| Summary: | zdiff bug in gzip-1.3.5-r2 | ||
|---|---|---|---|
| Product: | Gentoo Linux | Reporter: | Michael Moen <mi-gentoo> |
| Component: | New packages | Assignee: | Gentoo's Team for Core System packages <base-system> |
| Status: | VERIFIED FIXED | ||
| Severity: | normal | ||
| Priority: | High | ||
| Version: | unspecified | ||
| Hardware: | x86 | ||
| OS: | Linux | ||
| Whiteboard: | |||
| Package list: | Runtime testing required: | --- | |
|
Description
Michael Moen
2004-11-06 09:48:54 UTC
gzip-r4 in the tree. No patch for this. Remains problem (security bug?) hi,
i guess, the problem is here:
line 37:
tmp=`tempfile -d /tmp -p gz` || {
...
this actually _creates_ a temporary file...
and this behaviour of tempfile is the reason, why
line 53:
gzip -cdfq "$2" > $tmp || exit
(correctly) refuses to extract to an existing file...
solution:
one could unlink the tempfile after creating it with tempfile
note, that this solution would introduce (theoretically) a race condition...
(an attacker knows the tempfilename after unlinking and _before_ actually writing to that file)
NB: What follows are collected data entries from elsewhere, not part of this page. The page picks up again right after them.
(* ===== verification/MachineFilters.v ===== *)
(** Which machines match the control plane's configuration
    (pkg/machinefilters/machine_filters.go). The filters' test for a nil
    machine is left out: a machine collection holds none. *)

From S2P Require Import Prelude GoStd ApiTypes Capi K3sConfig.

Section MachineFilters.
Context `{CAPI}.

Definition MatchesKubernetesVersion (kubernetesVersion : string) (machine : Machine) : bool :=
  if String.eqb (MachineVersion machine) "" then false
  else String.eqb (MachineVersion machine) kubernetesVersion.

(** [reflect.DeepEqual] tells a nil slice from an empty one, as equality of
    slices does here. The code blanks the version in the machine's own
    configuration object; nothing reads that field of it afterwards. *)
Definition MatchesKThreesBootstrapConfig (machineConfigs : gmap string KThreesConfig)
    (kcp : KThreesControlPlane) (machine : Machine) : bool :=
  if negb (ContractRef_IsDefined (BootstrapConfigRef machine)) then true
  else
    match machineConfigs !! MName machine with
    | None => true
    | Some machineConfig =>
        let kcpConfig := with_version "" (KCPConfigSpec (KCPSpec kcp)) in
        bool_decide (with_version "" (ConfigSpec machineConfig) = kcpConfig)
    end.

Definition MatchesTemplateClonedFrom (infraConfigs : gmap string Unstructured)
    (kcp : KThreesControlPlane) (machine : Machine) : bool :=
  match infraConfigs !! MName machine with
  | None => true
  | Some infraObj =>
      let clonedFromName :=
        gomap_get (Annotations (UMeta infraObj)) TemplateClonedFromNameAnnotation in
      let clonedFromGroupKind :=
        gomap_get (Annotations (UMeta infraObj)) TemplateClonedFromGroupKindAnnotation in
      match clonedFromName, clonedFromGroupKind with
      | Some name, Some groupKind =>
          let ref := TemplateInfrastructureRef (MachineTemplate (KCPSpec kcp)) in
          if negb (String.eqb name (RefName ref))
             || negb (String.eqb groupKind (GroupKind_String (RefAPIVersion ref) (RefKind ref)))
          then false else true
      | _, _ => true
      end
  end.

Definition MatchesKCPConfiguration (infraConfigs : gmap string Unstructured)
    (machineConfigs : gmap string KThreesConfig) (kcp : KThreesControlPlane) (machine : Machine)
    : bool :=
  MatchesKubernetesVersion (Version (KCPSpec kcp)) machine
  && MatchesKThreesBootstrapConfig machineConfigs kcp machine
  && MatchesTemplateClonedFrom infraConfigs kcp machine.

Definition AgentHealthy (machine : Machine) : bool :=
  IsTrue (MachineConditions machine) MachineAgentHealthyCondition.

Lemma with_version_inj a b :
  with_version "" a = with_version "" b <->
  Files a = Files b /\ PreK3sCommands a = PreK3sCommands b /\ PostK3sCommands a = PostK3sCommands b
  /\ AgentConfig a = AgentConfig b /\ ServerConfig a = ServerConfig b.
Proof. destruct a, b; unfold with_version; simpl. split; [intros [=]; subst; auto|]. by intros (-> & -> & -> & -> & ->). Qed.

(** A machine is left alone by a rollout exactly when its version is the
    control plane's and not empty, the configuration read for it (if any) has
    the control plane's specification but for the version, slice by slice and
    nil slices told from empty ones, and the infrastructure object read for it
    (if any) was cloned, as far as its annotations say, from the control
    plane's template. What could not be read never makes a machine outdated. *)
Theorem MatchesKCPConfiguration_iff infra configs kcp m :
  let spec := KCPSpec kcp in
  let ref := TemplateInfrastructureRef (MachineTemplate spec) in
  MatchesKCPConfiguration infra configs kcp m = true
  <-> (MachineVersion m = Version spec /\ MachineVersion m <> "")
      /\ (forall c, ContractRef_IsDefined (BootstrapConfigRef m) = true ->
            configs !! MName m = Some c ->
            Files (ConfigSpec c) = Files (KCPConfigSpec spec)
            /\ PreK3sCommands (ConfigSpec c) = PreK3sCommands (KCPConfigSpec spec)
            /\ PostK3sCommands (ConfigSpec c) = PostK3sCommands (KCPConfigSpec spec)
            /\ AgentConfig (ConfigSpec c) = AgentConfig (KCPConfigSpec spec)
            /\ ServerConfig (ConfigSpec c) = ServerConfig (KCPConfigSpec spec))
      /\ (forall o n gk, infra !! MName m = Some o ->
            gomap_get (Annotations (UMeta o)) TemplateClonedFromNameAnnotation = Some n ->
            gomap_get (Annotations (UMeta o)) TemplateClonedFromGroupKindAnnotation = Some gk ->
            n = RefName ref /\ gk = GroupKind_String (RefAPIVersion ref) (RefKind ref)).
Proof.
  simpl. unfold MatchesKCPConfiguration. rewrite !andb_true_iff, Corelib.Init.Logic.and_assoc.
  f_equiv; [|f_equiv].
  - unfold MatchesKubernetesVersion.
    destruct (String.eqb_spec (MachineVersion m) ""); rewrite ?String.eqb_eq; intuition congruence.
  - unfold MatchesKThreesBootstrapConfig. setoid_rewrite <- with_version_inj.
    destruct (ContractRef_IsDefined _); simpl; [|by split].
    destruct (configs !! MName m) as [c|]; [|by split].
    rewrite bool_decide_eq_true. split; [by intros E c' _ [= <-]|eauto].
  - unfold MatchesTemplateClonedFrom. destruct (infra !! MName m) as [o|]; [|by split].
    set (ref := TemplateInfrastructureRef (MachineTemplate (KCPSpec kcp))).
    destruct (gomap_get _ TemplateClonedFromNameAnnotation) as [n|] eqn:E1;
      [|by split; [intros _ ??? [= <-]; rewrite E1|]].
    destruct (gomap_get _ TemplateClonedFromGroupKindAnnotation) as [gk|] eqn:E2;
      [|by split; [intros _ ??? [= <-]; rewrite E2|]].
    trans (n = RefName ref /\ gk = GroupKind_String (RefAPIVersion ref) (RefKind ref)).
    + destruct (String.eqb_spec n (RefName ref)); simpl; [|intuition congruence].
      destruct (String.eqb_spec gk (GroupKind_String (RefAPIVersion ref) (RefKind ref)));
        simpl; intuition congruence.
    + split; [|by intros HF; apply (HF o)]. intros ? o' n' gk' [= <-]. rewrite E1, E2. congruence.
Qed.

End MachineFilters.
as gzip refuses to extract, if the file already exists, i guess this would be a
good solution anyways...
further comments?
best regards
florian
fixed in 1.3.5-r4 Still does not work when comparing 2 gzipped files. zdiff mysql-2004-11-13-170003.sql.gz mysql-2004-12-08-140005.sql.gz /bin/zdiff: line 51: /tmp/mysql2004-12-08-140005.sql.gz.52jbkt: cannot overwrite existing file And now that gzip-1.3.5-r1 has been removed from the tree I don't have a working version of gzip. fixed in gzip-1.3.5-r5 Confirmed fixed in gzip-1.3.5-r5 |